A paper describing the modeling behind the concept of shield immunity was published May 7 in the journal Nature Medicine by a team of researchers from Georgia Tech, Princeton University and McMaster University. The researchers studied the potential impacts of presumed immunity among recovered persons using a computational model of COVID-19 epidemiological dynamics, building upon a SEIR (susceptible-exposed-infectious-recovered) framework.

In a population of 10 million citizens, for example, the model predicts that in a worst-case transmission scenario, implementation of an intermediate shielding strategy could help reduce deaths from 71,000 to 58,000, while an enhanced shielding plan could cut deaths from 71,000 to 20,000. The model also suggests that shielding could enhance the effects of social distancing strategies that may remain in place once higher levels of economic activity resume.

Identification of individuals who have protective antibodies against the novel coronavirus has begun only recently. Antibody tests are not 100% specific, implying that tests can lead to false positives. However, targeted use of antibody testing in groups with elevated exposure will lead to increases in positive predictive value, even with imperfect tests. The serological antibody test differs from widespread polymerase chain reaction (PCR) testing being done to determine whether people are actively infected with the virus.

Among healthcare professionals, serological testing could identify recovered individuals who might then be able to interact with patients with reduced concern for infection. Other recovered individuals could be used to help reduce transmission risk in nursing homes, the food service industry, emergency medical services, grocery stores, retailing and other essential operations. Across society, the relatively small number of individuals with immunity could substitute for people whose immunity status isn’t known; reducing transmission risk both for recovered individuals and those who remain immunologically naive.

“We want to think about serology as an intervention,” Weitz said. “Finding out who is immune to the coronavirus could make a big difference in trying to reduce the risk to people who would be vulnerable by interacting with someone who could pass on the disease.”

Serological testing to identify those with immunity might begin with healthcare workers, who may be more likely to have been infected by the coronavirus because of their exposure to infected persons, Weitz said. Because so many infections do not produce the distinctive COVID-19 symptoms, it’s likely that many people have recovered from the illness without knowing they’ve had had it, potentially expanding the pool of recovered persons.

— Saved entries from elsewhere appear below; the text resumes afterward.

(** C3. The task_update handler broadcasts task_updated only after it has
    found the sender to be the owner or an accepted member of the workspace
    and has found a group task with the given id in that workspace; when the
    sender has no access, or no such task exists, the handler emits one
    error event to the sender and nothing else.  For non-empty ids the
    outcome is exactly this: without access the access error; with access
    but no such task the not-found error; otherwise one task_updated event to
    the workspace room, carrying the sender's id, the action, and the
    client's task data or else the stored task that was looked up. *)
Theorem task_update_revalidates (env : Env) (c : Socket.Conn)
    (data : option Socket.TaskUpdate) (s : Store) :
  (∀ e, e ∈ Socket.taskUpdate env c data s →
     Socket.em_event e = "task_updated" →
     ∃ d wsId taskId task,
       data = Some d ∧ Socket.tu_wsId d = Some wsId
       ∧ Socket.tu_taskId d = Some taskId
       ∧ hasAccess s (Socket.pl_userId (Socket.conn_user c)) wsId
       ∧ task ∈ groupTasks s ∧ gt_id task = taskId
       ∧ gt_workspaceId task = wsId
       ∧ Socket.em_target e = Socket.ToRoom (Socket.workspaceRoom wsId))
  ∧ (∀ d, data = Some d →
       ¬ hasAccess s (Socket.pl_userId (Socket.conn_user c))
           (default "" (Socket.tu_wsId d))
       ∨ ¬ Exists (λ t, gt_id t = default "" (Socket.tu_taskId d)
                        ∧ gt_workspaceId t = default "" (Socket.tu_wsId d))
             (groupTasks s) →
       refused (Socket.taskUpdate env c data s)
       ∧ ∀ e, e ∈ Socket.taskUpdate env c data s →
              Socket.em_event e ≠ "task_updated")
  ∧ (∀ d wsId taskId,
       data = Some d →
       Socket.tu_wsId d = Some wsId → wsId ≠ "" →
       Socket.tu_taskId d = Some taskId → taskId ≠ "" →
       Socket.taskUpdate env c data s
       = if decide (hasAccess s (Socket.pl_userId (Socket.conn_user c)) wsId)
         then
           match findFirst (λ t, gt_id t = taskId ∧ gt_workspaceId t = wsId)
                   (groupTasks s) with
           | Some task =>
             [Socket.emit (Socket.ToRoom (Socket.workspaceRoom wsId))
                "task_updated"
                (Socket.DTaskUpdated taskId
                   (orElse (Socket.tu_action d) "updated")
                   (Socket.pl_userId (Socket.conn_user c))
                   (if truthy (Socket.tu_taskData d)
                    then Socket.ClientTaskData
                           (default "" (Socket.tu_taskData d))
                    else Socket.CanonicalTask task)
                   (now env))]
           | None => [Socket.errorTo "Task를 찾을 수 없습니다."]
           end
         else [Socket.errorTo "워크스페이스에 접근 권한이 없습니다."]).
Proof.
  assert (Herr : ∀ message out, out = [Socket.errorTo message] →
            ∀ e, e ∈ out → Socket.em_event e ≠ "task_updated").
  { intros message out -> e He. apply list_elem_of_singleton in He as ->.
    done. }
  unfold Socket.taskUpdate. split; [|split].
  3: { intros d wsId taskId -> Hw Hwne Ht Htne. rewrite Hw, Ht. simpl.
       rewrite !bool_decide_eq_true_2 by done. simpl.
       destruct (Socket.checkWorkspaceMembership _ wsId s) eqn:Hm; simpl.
       - apply checkWorkspaceMembership_spec in Hm.
         by rewrite decide_True by done.
       - rewrite decide_False; [done|]. intros Ha.
         apply checkWorkspaceMembership_spec in Ha. congruence. }
  - intros e He Hev. destruct data as [d|].
    2: { by eapply Herr in He. }
    destruct (truthy (Socket.tu_wsId d)) eqn:Hw; simpl in He.
    2: { by eapply Herr in He. }
    destruct (truthy (Socket.tu_taskId d)) eqn:Ht; simpl in He.
    2: { by eapply Herr in He. }
    apply truthy_Some in Hw as (wsId & Hw & _).
    apply truthy_Some in Ht as (taskId & Ht & _).
    rewrite Hw, Ht in He. simpl in He.
    destruct (Socket.checkWorkspaceMembership _ wsId s) eqn:Hm; simpl in He.
    2: { by eapply Herr in He. }
    apply checkWorkspaceMembership_spec in Hm.
    destruct (findFirst _ (groupTasks s)) as [task|] eqn:Hf.
    2: { by eapply Herr in He. }
    apply findFirst_Some in Hf as [[? ?] ?].
    apply list_elem_of_singleton in He as ->.
    exists d, wsId, taskId, task. done.
  - intros d -> Hno.
    assert (Hout : refused
      (if negb (truthy (Socket.tu_wsId d)) || negb (truthy (Socket.tu_taskId d))
       then [Socket.errorTo "워크스페이스 ID와 Task ID는 필수입니다."]
       else
         if negb (Socket.checkWorkspaceMembership
                    (Socket.pl_userId (Socket.conn_user c))
                    (default "" (Socket.tu_wsId d)) s)
         then [Socket.errorTo "워크스페이스에 접근 권한이 없습니다."]
         else
           match findFirst
                   (λ t, gt_id t = default "" (Socket.tu_taskId d)
                         ∧ gt_workspaceId t = default "" (Socket.tu_wsId d))
                   (groupTasks s) with
           | Some task =>
             [Socket.emit
                (Socket.ToRoom
                   (Socket.workspaceRoom (default "" (Socket.tu_wsId d))))
                "task_updated"
                (Socket.DTaskUpdated (default "" (Socket.tu_taskId d))
                   (orElse (Socket.tu_action d) "updated")
                   (Socket.pl_userId (Socket.conn_user c))
                   (if truthy (Socket.tu_taskData d)
                    then Socket.ClientTaskData
                           (default "" (Socket.tu_taskData d))
                    else Socket.CanonicalTask task) (now env))]
           | None => [Socket.errorTo "Task를 찾을 수 없습니다."]
           end)).
    { destruct (negb _ || negb _); [by eexists|].
      destruct (Socket.checkWorkspaceMembership _ _ s) eqn:Hm; simpl;
        [|by eexists].
      apply checkWorkspaceMembership_spec in Hm.
      destruct (findFirst _ (groupTasks s)) as [task|] eqn:Hf; [|by eexists].
      destruct Hno as [Hno|Hno]; [done|].
      exfalso. apply Hno.
      apply (findFirst_is_Some
               (λ t, gt_id t = default "" (Socket.tu_taskId d)
                     ∧ gt_workspaceId t = default "" (Socket.tu_wsId d))).
      eauto. }
    split; [exact Hout|]. destruct Hout as [message Hout].
    intros e He. by eapply Herr.
Qed.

“There may be a deeper pool of individuals who can help within their own fields and other fields of specialization to reduce transmission,” Weitz said. “The reality is that people within high-contact jobs probably are likely to have a higher incidence of infection than other groups.”

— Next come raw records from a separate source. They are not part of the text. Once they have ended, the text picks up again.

Lemma run_not_started immediate events :
  Forall (fun ev => is_next ev = false) events ->
  run immediate events (initial (S := S)) = initial.
Proof.
  induction 1 as [|ev events Hev _ IH]; [reflexivity|].
  cbn [run fold_left]. destruct ev; try discriminate Hev; exact IH.
Qed.

Lemma run_first_yield immediate events d :
  Forall (fun ev => is_next ev = false) events ->
  run immediate events
    {| mode := AtFirstYield; queue := []; delivered := d; requests := 0 |}
  = {| mode := AtFirstYield; queue := []; delivered := d; requests := 0 |}.
Proof.
  induction 1 as [|ev events Hev _ IH]; [reflexivity|].
  cbn [run fold_left]. destruct ev; try discriminate Hev; exact IH.
Qed.

Lemma run_acquiring events : forall d r,
  Forall (fun ev => is_acquire ev = false) events ->
  exists r',
    run false events {| mode := Acquiring; queue := []; delivered := d; requests := r |}
    = {| mode := Acquiring; queue := []; delivered := d; requests := r' |}.
Proof.
  induction events as [|ev events IH]; intros d r H; [exists r; reflexivity|].
  apply Forall_cons in H as [Hev H]. cbn [run fold_left].
  destruct ev; try discriminate Hev; cbn [step mode queue delivered requests];
    apply IH, H.
Qed.

Lemma filter_next_app (l l' : list (Event S)) :
  List.filter is_next (l ++ l') = List.filter is_next l ++ List.filter is_next l'.
Proof. apply List.filter_app. Qed.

But using antibody information about individuals would create potential privacy issues, and require that those individuals make informed decisions about accepting additional risks for the greater good of the community.

“What this model says is that if we could identify individuals who are immune, there is a chance that some individuals would not have to reduce their level of interaction with others because that interaction would be less risky,” he added. “Rather than trying to keep reducing interactions, which is helpful for reducing transmission but bad for what it does for the economy, we might be able to maintain interactions while reducing the risk, combined with other mitigation approaches.”

Ultimately, addressing the pandemic will require development and mass production of a vaccine that could boost immunity levels beyond 60 percent in the general population. Until that is available, Weitz believes that shield immunity could become part of the approach to the challenge.